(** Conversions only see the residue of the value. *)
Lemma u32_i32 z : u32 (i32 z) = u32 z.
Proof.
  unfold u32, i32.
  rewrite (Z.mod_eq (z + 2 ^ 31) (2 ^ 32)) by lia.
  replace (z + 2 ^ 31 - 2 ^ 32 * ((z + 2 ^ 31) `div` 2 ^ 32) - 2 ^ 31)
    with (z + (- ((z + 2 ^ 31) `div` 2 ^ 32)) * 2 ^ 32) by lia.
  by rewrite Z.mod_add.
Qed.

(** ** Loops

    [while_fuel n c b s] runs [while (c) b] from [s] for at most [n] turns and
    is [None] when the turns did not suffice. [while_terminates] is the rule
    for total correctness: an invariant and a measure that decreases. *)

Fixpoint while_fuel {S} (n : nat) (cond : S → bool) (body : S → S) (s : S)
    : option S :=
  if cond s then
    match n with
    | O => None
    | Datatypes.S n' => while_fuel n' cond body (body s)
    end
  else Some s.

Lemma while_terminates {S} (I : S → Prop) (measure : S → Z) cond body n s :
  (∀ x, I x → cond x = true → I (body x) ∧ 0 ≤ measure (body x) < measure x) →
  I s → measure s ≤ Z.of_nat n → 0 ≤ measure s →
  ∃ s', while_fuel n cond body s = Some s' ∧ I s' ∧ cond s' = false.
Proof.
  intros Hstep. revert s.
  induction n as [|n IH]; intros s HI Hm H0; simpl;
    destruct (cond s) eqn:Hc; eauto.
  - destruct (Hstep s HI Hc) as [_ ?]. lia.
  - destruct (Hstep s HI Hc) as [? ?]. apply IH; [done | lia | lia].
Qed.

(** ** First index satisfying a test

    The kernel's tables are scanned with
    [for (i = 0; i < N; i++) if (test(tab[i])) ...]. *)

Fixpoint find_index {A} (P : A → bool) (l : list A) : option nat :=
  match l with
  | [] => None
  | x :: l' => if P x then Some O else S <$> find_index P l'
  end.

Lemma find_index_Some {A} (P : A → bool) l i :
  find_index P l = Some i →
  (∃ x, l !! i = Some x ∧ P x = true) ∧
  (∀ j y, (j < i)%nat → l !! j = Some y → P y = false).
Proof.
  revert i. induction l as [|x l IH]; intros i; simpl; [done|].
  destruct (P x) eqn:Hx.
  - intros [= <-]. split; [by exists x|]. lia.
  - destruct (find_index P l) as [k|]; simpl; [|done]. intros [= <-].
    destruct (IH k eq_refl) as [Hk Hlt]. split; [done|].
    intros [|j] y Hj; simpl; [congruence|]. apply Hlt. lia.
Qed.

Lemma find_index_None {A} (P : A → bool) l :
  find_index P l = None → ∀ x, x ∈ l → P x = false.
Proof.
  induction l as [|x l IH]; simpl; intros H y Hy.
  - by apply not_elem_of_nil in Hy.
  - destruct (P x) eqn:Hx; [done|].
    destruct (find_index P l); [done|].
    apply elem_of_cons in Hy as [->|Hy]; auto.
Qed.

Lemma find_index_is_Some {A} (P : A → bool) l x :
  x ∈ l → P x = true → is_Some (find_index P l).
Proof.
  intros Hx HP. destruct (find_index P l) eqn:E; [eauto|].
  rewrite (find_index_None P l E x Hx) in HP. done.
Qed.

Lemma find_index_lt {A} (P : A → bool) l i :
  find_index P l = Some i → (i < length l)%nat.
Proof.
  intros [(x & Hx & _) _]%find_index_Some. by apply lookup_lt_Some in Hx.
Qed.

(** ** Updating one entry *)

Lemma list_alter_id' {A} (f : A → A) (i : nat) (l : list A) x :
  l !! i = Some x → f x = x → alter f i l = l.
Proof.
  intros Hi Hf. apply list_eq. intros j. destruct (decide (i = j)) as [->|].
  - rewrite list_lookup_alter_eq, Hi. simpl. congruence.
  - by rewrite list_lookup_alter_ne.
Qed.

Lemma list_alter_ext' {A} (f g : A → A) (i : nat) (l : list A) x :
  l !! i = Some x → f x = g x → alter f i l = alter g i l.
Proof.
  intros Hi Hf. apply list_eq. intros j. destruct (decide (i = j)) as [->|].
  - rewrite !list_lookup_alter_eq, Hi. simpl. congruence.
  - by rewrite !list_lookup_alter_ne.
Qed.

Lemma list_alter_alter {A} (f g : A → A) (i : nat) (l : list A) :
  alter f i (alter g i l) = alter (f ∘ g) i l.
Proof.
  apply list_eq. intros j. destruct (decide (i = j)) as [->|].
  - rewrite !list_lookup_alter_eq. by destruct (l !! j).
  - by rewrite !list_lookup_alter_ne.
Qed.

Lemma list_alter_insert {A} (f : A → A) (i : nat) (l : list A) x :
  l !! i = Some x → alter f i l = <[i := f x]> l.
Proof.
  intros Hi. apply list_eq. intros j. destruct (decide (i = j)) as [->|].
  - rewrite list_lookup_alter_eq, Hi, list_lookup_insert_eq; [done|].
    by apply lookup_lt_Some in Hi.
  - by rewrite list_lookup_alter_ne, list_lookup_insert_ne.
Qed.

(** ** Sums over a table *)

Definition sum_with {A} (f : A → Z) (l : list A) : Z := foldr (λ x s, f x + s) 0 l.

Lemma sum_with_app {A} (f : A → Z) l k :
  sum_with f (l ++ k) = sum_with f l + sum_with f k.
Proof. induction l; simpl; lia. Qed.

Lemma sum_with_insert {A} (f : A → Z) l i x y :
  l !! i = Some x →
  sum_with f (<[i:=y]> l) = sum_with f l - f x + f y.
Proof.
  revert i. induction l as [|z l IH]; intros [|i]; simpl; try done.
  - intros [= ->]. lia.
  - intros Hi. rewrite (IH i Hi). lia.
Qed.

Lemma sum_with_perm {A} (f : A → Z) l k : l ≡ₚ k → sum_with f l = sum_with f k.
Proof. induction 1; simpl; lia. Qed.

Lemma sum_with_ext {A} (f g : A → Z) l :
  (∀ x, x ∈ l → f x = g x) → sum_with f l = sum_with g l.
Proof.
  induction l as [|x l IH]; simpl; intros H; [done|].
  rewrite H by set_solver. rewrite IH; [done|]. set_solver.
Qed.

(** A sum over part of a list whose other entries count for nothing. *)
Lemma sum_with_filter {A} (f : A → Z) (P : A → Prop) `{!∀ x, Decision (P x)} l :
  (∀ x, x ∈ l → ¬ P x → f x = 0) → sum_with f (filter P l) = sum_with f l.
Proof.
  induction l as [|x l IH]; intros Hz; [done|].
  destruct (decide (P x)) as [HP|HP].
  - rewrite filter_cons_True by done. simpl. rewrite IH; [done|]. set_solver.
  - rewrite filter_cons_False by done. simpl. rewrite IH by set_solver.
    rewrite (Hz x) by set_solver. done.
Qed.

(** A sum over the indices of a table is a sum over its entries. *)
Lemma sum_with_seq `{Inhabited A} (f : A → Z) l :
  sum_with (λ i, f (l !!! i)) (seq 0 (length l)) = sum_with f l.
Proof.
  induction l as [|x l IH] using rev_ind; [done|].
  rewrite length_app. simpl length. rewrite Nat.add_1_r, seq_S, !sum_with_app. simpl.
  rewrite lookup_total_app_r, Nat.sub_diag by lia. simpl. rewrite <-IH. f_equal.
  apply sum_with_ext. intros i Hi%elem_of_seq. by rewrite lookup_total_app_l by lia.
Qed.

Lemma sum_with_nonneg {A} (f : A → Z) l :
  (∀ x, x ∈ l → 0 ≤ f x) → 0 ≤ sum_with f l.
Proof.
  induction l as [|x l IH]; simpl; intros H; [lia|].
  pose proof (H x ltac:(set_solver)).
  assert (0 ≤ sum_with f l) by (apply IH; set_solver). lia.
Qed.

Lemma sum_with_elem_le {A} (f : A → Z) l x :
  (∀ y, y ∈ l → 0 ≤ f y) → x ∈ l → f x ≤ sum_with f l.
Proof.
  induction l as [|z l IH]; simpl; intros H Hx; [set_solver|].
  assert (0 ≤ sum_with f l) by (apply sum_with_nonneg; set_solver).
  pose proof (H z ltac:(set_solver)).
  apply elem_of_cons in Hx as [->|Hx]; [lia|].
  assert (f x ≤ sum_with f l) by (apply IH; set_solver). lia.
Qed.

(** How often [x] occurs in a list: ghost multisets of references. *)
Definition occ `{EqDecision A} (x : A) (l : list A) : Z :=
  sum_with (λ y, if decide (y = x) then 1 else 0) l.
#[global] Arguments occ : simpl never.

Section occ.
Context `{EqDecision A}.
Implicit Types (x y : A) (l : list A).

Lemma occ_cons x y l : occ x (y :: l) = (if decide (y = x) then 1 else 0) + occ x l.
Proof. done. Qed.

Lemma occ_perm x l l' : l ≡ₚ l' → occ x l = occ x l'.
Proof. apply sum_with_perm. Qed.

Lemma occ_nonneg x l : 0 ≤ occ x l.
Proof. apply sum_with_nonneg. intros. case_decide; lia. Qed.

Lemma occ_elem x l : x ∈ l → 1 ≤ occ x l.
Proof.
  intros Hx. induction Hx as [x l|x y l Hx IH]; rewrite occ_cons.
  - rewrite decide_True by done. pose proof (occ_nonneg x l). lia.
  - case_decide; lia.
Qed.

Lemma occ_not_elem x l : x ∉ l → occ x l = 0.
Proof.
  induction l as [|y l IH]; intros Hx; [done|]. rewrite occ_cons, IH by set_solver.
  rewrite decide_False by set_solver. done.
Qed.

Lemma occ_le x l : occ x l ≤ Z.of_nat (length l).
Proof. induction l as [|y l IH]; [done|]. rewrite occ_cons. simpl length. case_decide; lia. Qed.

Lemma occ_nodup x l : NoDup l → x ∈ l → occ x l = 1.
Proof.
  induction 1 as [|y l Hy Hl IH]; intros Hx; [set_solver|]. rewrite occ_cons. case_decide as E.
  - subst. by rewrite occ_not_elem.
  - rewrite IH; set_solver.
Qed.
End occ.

+++

▸ Problem
Count, in the data above, the lines that hold "entries". Return only that count.

▸ Result
2